Polypectomy alone for cure may be used in certain instances in which polyps with invasive cancer can be completely resected with clear margins and have favorable histologic features.[35,36] For patients with advanced cancers of the mid- to upper rectum, LAR followed by the creation of a colorectal anastomosis may be the treatment of choice. However, in general, for locally advanced rectal cancers for which radical resection is indicated, TME with ANP techniques via LAR is preferable to APR.[25,33]
Although postoperative therapy for patients with stage II or III rectal cancer remains an acceptable option, neoadjuvant therapy for rectal cancer, using preoperative chemoradiation, is now the preferred option for patients with stage II and III disease.[Level of evidence: 1iA] Benefits of neoadjuvant chemoradiation include tumor regression, downstaging and improvement in resectability, and a higher rate of sphincter preservation and local control. Complete pathologic response rates of 10% to 25% may be achieved with preoperative chemoradiation therapy.[38,39,40,41,42,43,44,45] However, preoperative radiation therapy is associated with increased complications compared to surgery alone; some patients with cancers at a lower risk of local recurrence might be adequately treated with surgery and adjuvant chemotherapy.[46,47,48,49] (See Treatment Option Overview section for more information.)
The prognosis of patients with rectal cancer is related to several factors, including the following:[7,25,26,29,30,31,32,50,51,52]
- Presence or absence of nodal involvement and the number of positive lymph nodes.[7,29,30,31,32]
- Adherence to or invasion of adjacent organs.
- Presence or absence of distant metastases.[7,26]
- Presence or absence of high-risk pathologic features, including positive surgical margins, lymphovascular invasion, perineural invasion, and poorly differentiated histology.[50,51,53]
- Perforation or obstruction of the bowel.[7,52]
- CRM or depth of penetration of the tumor through the bowel wall.[7,25,54]
However, only disease stage (tumor, nodal, and distant) has been validated in multi-institutional prospective studies.

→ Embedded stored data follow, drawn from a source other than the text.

Lemma add_raise_frame user_input metadata w e w2 :
  add env user_input metadata w = (Raise e, w2) ->
  pending_order w2 = pending_order w
  /\ (collection w2 = collection w
      \/ exists r,
          collection w2 = (collection w ++ [r])%list
          /\ print_fault env (calls w2) ("Stored memory: " ++ rec_document r)
             = Some e).
Proof.
  intros Hadd.
  pose proof (add_runs env user_input metadata w) as Hrun.
  rewrite Hadd in Hrun. cbn [fst snd] in Hrun.
  inversion Hrun as [e0 Hc Hr Hw | Hc Hr Hw | content e0 Hc He Hr Hw
                    | content vector e0 Hc He Hi Hr Hw
                    | content vector e0 Hc He Hi Hp Hr Hw
                    | ];
    (split; [reflexivity | ]); try (left; reflexivity).
  right. eexists. split; [reflexivity | exact Hp].
Qed.

Lemma add_ok_frame user_input metadata w fact w2 :
  add env user_input metadata w = (Ok fact, w2) ->
  pending_order w2 = pending_order w
  /\ exists r, collection w2 = (collection w ++ [r])%list /\ rec_document r = fact.
Proof.
  intros Hadd.
  pose proof (add_runs env user_input metadata w) as Hrun.
  rewrite Hadd in Hrun. cbn [fst snd] in Hrun.
  inversion Hrun as [ | | | | | content vector Hc He Hi Hp Hr Hw].
  split; [reflexivity | ].
  eexists. split; reflexivity.
Qed.

(** The guarded agent turn always returns, and leaves the store alone. *)
Lemma guarded_turn_frame user_input w :
  exists r w',
    try_except (agent_turn env user_input)
      (fun e => ret (error_response e)) w = (Ok r, w')
    /\ collection w' = collection w
    /\ calls w' = CallRunner user_input :: calls w.
Proof.
  unfold try_except. rewrite agent_turn_runs.
  destruct (snd (runner_run env (calls w) user_input)) as [e | ].
  - unfold ret. eauto.
  - rewrite decide_runs.
    destruct (extract_json _) as [[ | b | z | r | s | l | [ | kv d]] | ];
      repeat match goal with
             | |- context [if ?c then _ else _] => destruct c
             end;
      unfold ret; cbn; eauto.
Qed.

Lemma process_message_dispatch user_input w intent w1 :
  get_intent env user_input w = (Ok intent, w1) ->
  process_message env user_input w =
  match intent with
  | APPROVAL_REPLY => handle_approval user_input w1
  | STORE_FACT =>
      (fact <- add env user_input None ;; ret (learned_response fact)) w1
  | _ => try_except (agent_turn env user_input)
           (fun e => ret (error_response e)) w1
  end.
Proof.
  intros Hi. unfold process_message. unfold bind at 1. rewrite Hi.
  destruct intent; reflexivity.
Qed.

(** X7. [consult_memory_tool] is [search] with the limit 3, rendered: an
    empty result becomes the sentence "No specific rules found in memory.",
    a result with items becomes one line per item, a dash and the fact,
    joined by newlines, at most three of them, and an exception of [search]
    goes to the caller.  On an empty store the sentence is returned without
    any provider being asked. *)
Theorem consult_memory_tool_answers (query : string) (w : World) :
  consult_memory_tool env query w
  = match search env query 3 w with
    | (Ok [], w') => (Ok "No specific rules found in memory.", w')
    | (Ok (item :: items), w') =>
        (Ok (String.concat nl
               (map (fun m => "- " ++ item_fact m) (item :: items))), w')
    | (Raise e, w') => (Raise e, w')
    end
  /\ (forall items w',
        search env query 3 w = (Ok items, w') -> List.length items <= 3)
  /\ (collection w = [] ->
      consult_memory_tool env query w
      = (Ok "No specific rules found in memory.", w))
  /\ (forall a b,
        String.concat nl (map (fun m => "- " ++ item_fact m)
                            [mkItem a [] 0%Q; mkItem b [] 0%Q])
        = "- " ++ a ++ nl ++ "- " ++ b).
Proof.
  split; [ | split; [ | split]].
  - unfold consult_memory_tool. unfold bind.
    destruct (search env query 3 w) as [[[ | item items] | e] w'];
      reflexivity.
  - intros items w' Hs. rewrite search_runs in Hs.
    destruct (collection w) as [ | r0 records];
      [inversion Hs; cbn; lia | ].
    cbv zeta in Hs.
    destruct (embedding env (calls w) query) as [e | v]; [discriminate | ].
    destruct (Z.min 3 (Z.of_nat (List.length (r0 :: records))) <=? 0)%Z;
      [discriminate | ].
    injection Hs as Hitems Hw. rewrite <- Hitems, length_map.
    etransitivity; [apply nearest_length | lia].
  - intros Hcol. unfold consult_memory_tool. unfold bind.
    rewrite search_runs, Hcol. reflexivity.
  - intros a b. cbn [map String.concat item_fact].
    now rewrite !append_assoc.
Qed.
(** * HAROS configuration builder: launch-scope resolution

    A shallow embedding of [haros/config_builder.py]: the [LaunchScope]
    class (namespace, remap, condition and parameter state of one point of
    the launch tree) and the [ConfigurationBuilder] tag dispatcher that
    walks a launch tree and fills a [Configuration].

    Python objects that are shared and mutated (dictionaries, lists, the
    configuration, topics and services) live in an explicit store; a
    method is a function from stores to a store and an outcome, the
    outcome being a value or a raised exception.  A raised exception
    keeps the store as it was when it was raised: Python rolls nothing
    back. *)

From Stdlib Require Import String Ascii.
From stdpp Require Import base option list gmap strings.


Local Open Scope list_scope.

(** ** Python strings *)

Module PyStr.

(** [s.startswith(p)] *)
Definition startswith (s p : string) : bool := String.prefix p s.

(** [s[-1]], for a non-empty [s] *)
Fixpoint last_char (s : string) : option ascii :=
  match s with
  | EmptyString => None
  | String c EmptyString => Some c
  | String _ rest => last_char rest
  end.

(** [s[-1] == c] *)
Definition ends_with_char (s : string) (c : ascii) : bool :=
  match last_char s with
  | Some d => Ascii.eqb d c
  | None => false
  end.

(** [c in s], for a one-character [c] *)
Fixpoint contains_char (c : ascii) (s : string) : bool :=
  match s with
  | EmptyString => false
  | String d rest => Ascii.eqb d c || contains_char c rest
  end.

(** [s.replace(c, by)], for a one-character [c] *)
Fixpoint replace_char (c : ascii) (by_ : string) (s : string) : string :=
  match s with
  | EmptyString => EmptyString
  | String d rest =>
      if Ascii.eqb d c then by_ +:+ replace_char c by_ rest
      else String d (replace_char c by_ rest)
  end.

(** truth value of a string: [not s] is [true] for the empty string *)
Definition truthy (s : string) : bool :=
  match s with EmptyString => false | _ => true end.

(** truth value of a string or [None] *)
Definition truthy_opt (s : option string) : bool :=
  match s with Some s => truthy s | None => false end.

(** [a or b], for [a] a string or [None] *)
Definition or_else (a : option string) (b : string) : string :=
  match a with
  | Some s => if truthy s then s else b
  | None => b
  end.

(** [s == t], for [s] a string or [None] *)
Definition opt_eqb (s : option string) (t : string) : bool :=
  match s with Some s => String.eqb s t | None => false end.

Definition lower_char (c : ascii) : ascii :=
  let n := nat_of_ascii c in
  if (65 <=? n)%nat && (n <=? 90)%nat then ascii_of_nat (n + 32) else c.

(** [s.lower()] *)
Fixpoint lower (s : string) : string :=
  match s with
  | EmptyString => EmptyString
  | String c rest => String (lower_char c) (lower rest)
  end.

Definition is_space (c : ascii) : bool :=
  let n := nat_of_ascii c in
  (n =? 32)%nat || ((9 <=? n)%nat && (n <=? 13)%nat).

Fixpoint lstrip (s : string) : string :=
  match s with
  | EmptyString => EmptyString
  | String c rest => if is_space c then lstrip rest else s
  end.

Fixpoint rstrip (s : string) : string :=
  match s with
  | EmptyString => EmptyString
  | String c rest =>
      match rstrip rest with
      | EmptyString => if is_space c then EmptyString else String c EmptyString
      | rest' => String c rest'
      end
  end.

(** [s.strip()] *)
Definition strip (s : string) : string := rstrip (lstrip s).

(** [s.rsplit(c, 1)]: [(None, s)] when [c] does not occur in [s],
    else [(Some head, tail)], split at the last [c]. *)
Fixpoint rsplit1 (c : ascii) (s : string) : option string * string :=
  match s with
  | EmptyString => (None, EmptyString)
  | String d rest =>
      match rsplit1 c rest with
      | (Some h, t) => (Some (String d h), t)
      | (None, t) =>
          if Ascii.eqb d c then (Some EmptyString, t) else (None, String d t)
      end
  end.
(** * ckanext-socrata: the Socrata harvester ([ckanext/socrata/plugin.py])

    A shallow embedding of [SocrataHarvester] and the properties of its
    gather and import stages.

    The Python values the harvester handles are decoded JSON documents, so
    they are modelled by one type [json]; the few Python operations the
    source applies to them (subscription, [dict.get], [len], iteration,
    truth value, [str.format]) are written out with the exceptions they
    raise.  The harvest objects as the database session holds them, the
    CKAN package tables and the diagnostics the harvester emits form an
    explicit [World] threaded through a state-and-exception monad.  Library code the harvester calls
    but does not define (the JSON codec, CKAN's munge functions and
    actions, [urlparse], [requests]) is gathered in the class
    [Externals]. *)

From Stdlib Require Import String Ascii List Bool Arith ZArith Lia.
From Stdlib Require Import DecimalString.
Import ListNotations.
Local Open Scope list_scope.
Local Open Scope string_scope.

(** ** Python values and exceptions *)

#[local] Set Warnings "-register-all".

Inductive json : Type :=
| JNull
| JBool (b : bool)
| JNum (z : Z)
| JStr (s : string)
| JArr (items : list json)
| JObj (members : list (string * json)).

Inductive exn : Type :=
| KeyError (key : string)
| IndexError
| TypeError
| AttributeError
| ValueError
| ActionError (message : string).

Inductive result (A : Type) : Type :=
| Ok (a : A)
| Raise (e : exn).
Arguments Ok {A} a.
Arguments Raise {A} e.

Definition rbind {A B} (r : result A) (k : A -> result B) : result B :=
  match r with
  | Ok a => k a
  | Raise e => Raise e
  end.

Declare Scope result_scope.
Delimit Scope result_scope with result.
Notation "'let?' x ':=' r 'in' k" := (rbind r (fun x => k))
  (at level 10, x name, r at level 100, k at level 200) : result_scope.

Fixpoint rmap {A B} (f : A -> result B) (l : list A) : result (list B) :=
  match l with
  | [] => Ok []
  | a :: l' =>
      match f a with
      | Ok b => match rmap f l' with
                | Ok bs => Ok (b :: bs)
                | Raise e => Raise e
                end
      | Raise e => Raise e
      end
  end.

(** A dict keeps one value per key; [members] lists its items and lookup
    takes the first binding of the key. *)
Fixpoint assoc {A} (k : string) (l : list (string * A)) : option A :=
  match l with
  | [] => None
  | (k', v) :: l' => if String.eqb k k' then Some v else assoc k l'
  end.

(** [v[k]] with a string key [k]. *)
Definition getitem (v : json) (k : string) : result json :=
  match v with
  | JObj members =>
      match assoc k members with
      | Some x => Ok x
      | None => Raise (KeyError k)
      end
  | _ => Raise TypeError
  end.

(** [v.get(k, default)]. *)
Definition get (v : json) (k : string) (default : json) : result json :=
  match v with
  | JObj members =>
      match assoc k members with
      | Some x => Ok x
      | None => Ok default
      end
  | _ => Raise AttributeError
  end.

Definition chars (s : string) : list json :=
  map (fun c => JStr (String c EmptyString)) (list_ascii_of_string s).

(** [len(v)]. *)
Definition py_len (v : json) : result nat :=
  match v with
  | JArr items => Ok (length items)
  | JStr s => Ok (String.length s)
  | JObj members => Ok (length members)
  | _ => Raise TypeError
  end.

(** The items [for x in v] runs over. *)
Definition py_iter (v : json) : result (list json) :=
  match v with
  | JArr items => Ok items
  | JStr s => Ok (chars s)
  | JObj members => Ok (map (fun kv => JStr (fst kv)) members)
  | _ => Raise TypeError
  end.

(** The items [for x in a + b] runs over. *)
Definition iter_sum (a b : json) : result (list json) :=
  match a, b with
  | JArr x, JArr y => Ok (x ++ y)%list
  | JStr x, JStr y => Ok (chars (x ++ y))
  | _, _ => Raise TypeError
  end.

(** Truth value of a decoded value. *)
Definition truthy (v : json) : bool :=
  match v with
  | JNull => false
  | JBool b => b
  | JNum z => negb (Z.eqb z 0)
  | JStr s => negb (String.eqb s "")
  | JArr items => match items with [] => false | _ => true end
  | JObj members => match members with [] => false | _ => true end
  end.

(** ** Strings *)

Definition decimal (n : nat) : string := NilEmpty.string_of_uint (Nat.to_uint n).

Fixpoint lstrip (c : ascii) (s : string) : string :=
  match s with
  | EmptyString => EmptyString
  | String a s' => if Ascii.eqb a c then lstrip c s' else s
  end.

Definition string_rev (s : string) : string :=
  string_of_list_ascii (rev (list_ascii_of_string s)).

(** [s.strip(c)] for a one-character [c]. *)
Definition strip (c : ascii) (s : string) : string :=
  string_rev (lstrip c (string_rev (lstrip c s))).

Definition digit_of (c : ascii) : option nat :=
  let n := nat_of_ascii c in
  if Nat.leb 48 n && Nat.leb n 57 then Some (n - 48) else None.

Fixpoint index_of_name (s : string) (acc : nat) : option nat :=
  match s with
  | EmptyString => Some acc
  | String c s' =>
      match digit_of c with
      | Some d => index_of_name s' (10 * acc + d)
      | None => None
      end
  end.

(** The value a replacement field names: [{}] takes the next positional
    argument, [{N}] the N-th, [{name}] the keyword argument. *)
Definition field_value (name : string) (auto : nat)
    (args : list string) (kwargs : list (string * string)) : result string :=
  match name with
  | EmptyString =>
      match nth_error args auto with
      | Some v => Ok v
      | None => Raise IndexError
      end
  | _ =>
      match index_of_name name 0 with
      | Some i =>
          match nth_error args i with
          | Some v => Ok v
          | None => Raise IndexError
          end
      | None =>
          match assoc name kwargs with
          | Some v => Ok v
          | None => Raise (KeyError name)
          end
      end
  end.

(** [str.format] with positional and keyword arguments, for templates made
    of text and plain replacement fields, which is all the harvester uses.  [field] is the
    name read so far when the scan is inside braces. *)
Fixpoint format_scan (template : string) (field : option string) (auto : nat)
    (args : list string) (kwargs : list (string * string)) : result string :=
  match template with
  | EmptyString =>
      match field with
      | None => Ok EmptyString
      | Some _ => Raise ValueError
      end
  | String c rest =>
      match field with
      | None =>
          if Ascii.eqb c "{"%char
          then format_scan rest (Some EmptyString) auto args kwargs
          else match format_scan rest None auto args kwargs with
               | Ok out => Ok (String c out)
               | Raise e => Raise e
               end
      | Some name =>
          if Ascii.eqb c "}"%char
          then match field_value name auto args kwargs with
               | Ok v =>
                   let auto' := match name with
                                | EmptyString => S auto
                                | _ => auto
                                end in
                   match format_scan rest None auto' args kwargs with
                   | Ok out => Ok (v ++ out)
                   | Raise e => Raise e
                   end
               | Raise e => Raise e
               end
          else format_scan rest (Some (name ++ String c EmptyString)) auto args kwargs
      end
  end.

Definition format (template : string) (args : list string)
    (kwargs : list (string * string)) : result string :=
  format_scan template None 0 args kwargs.

(** [template % arg] for a template with one [%s]. *)
Fixpoint percent_s (template : string) (arg : string) : string :=
  match template with
  | EmptyString => EmptyString
  | String c rest =>
      match rest with
      | String d rest' =>
          if Ascii.eqb c "%"%char && Ascii.eqb d "s"%char
          then arg ++ rest'
          else String c (percent_s rest arg)
      | EmptyString => String c EmptyString
      end
  end.

(** Identity of Python objects, as far as the source compares them: the
    singletons [True], [False], [None] and the column attributes of a mapped
    class. *)
Inductive column : Type := Col_guid | Col_current.

Inductive pyobj : Type :=
| PyTrue
| PyFalse
| PyNone
| PyAttribute (c : column).

Definition column_eqb (a b : column) : bool :=
  match a, b with
  | Col_guid, Col_guid => true
  | Col_current, Col_current => true
  | _, _ => false
  end.

(** [a is b]. *)
Definition py_is (a b : pyobj) : bool :=
  match a, b with
  | PyTrue, PyTrue => true
  | PyFalse, PyFalse => true
  | PyNone, PyNone => true
  | PyAttribute c, PyAttribute d => column_eqb c d
  | _, _ => false
  end.

(** [k in v] for a string [k]. *)
Definition contains (v : json) (k : string) : result bool :=
  match v with
  | JObj members =>
      Ok (match assoc k members with Some _ => true | None => false end)
  | JArr items =>
      Ok (existsb (fun x => match x with
                            | JStr s => String.eqb s k
                            | _ => false
                            end) items)
  | JStr s => Ok (match index 0 k s with Some _ => true | None => false end)
  | _ => Raise TypeError
  end.

(** ** The harvest model ([ckanext.harvest.model]) and CKAN's package tables *)

Record HarvestSource : Type := {
  source_id : string;
  source_url : string;
  source_title : string
}.

Record HarvestJob : Type := {
  job_id : string;
  job_source : HarvestSource
}.

Record HarvestObject : Type := {
  ho_id : string;
  ho_guid : string;
  ho_job : HarvestJob;
  ho_source : HarvestSource;
  ho_content : option string;
  ho_current : bool
}.

Definition with_current (o : HarvestObject) (b : bool) : HarvestObject :=
  {| ho_id := ho_id o; ho_guid := ho_guid o; ho_job := ho_job o;
     ho_source := ho_source o; ho_content := ho_content o; ho_current := b |}.

Record Package : Type := {
  package_id : string;
  package_name : string;
  package_state : string;
  package_owner_org : json
}.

A large number of studies have evaluated various other clinical, pathologic, and molecular parameters; as yet, none has been validated in multi-institutional prospective trials.[55,56,57,58,59,60,61] For example, MSI-H, also associated with hereditary nonpolyposis rectal cancer, was shown to be associated with improved survival independent of tumor stage in a population-based series of 607 patients with colorectal cancer who were 50 years old or younger at the time of diagnosis. In addition, gene expression profiling has been reported to be useful in predicting the response of rectal adenocarcinomas to preoperative chemoradiation therapy and in determining the prognosis of stage II and III rectal cancer after neoadjuvant 5-fluorouracil-based chemoradiation therapy.[63,64] Racial and ethnic differences in overall survival (OS) after adjuvant therapy for rectal cancer have been observed, with shorter OS for blacks compared to whites; factors contributing to this disparity may include tumor position, type of surgical procedure, and various comorbid conditions.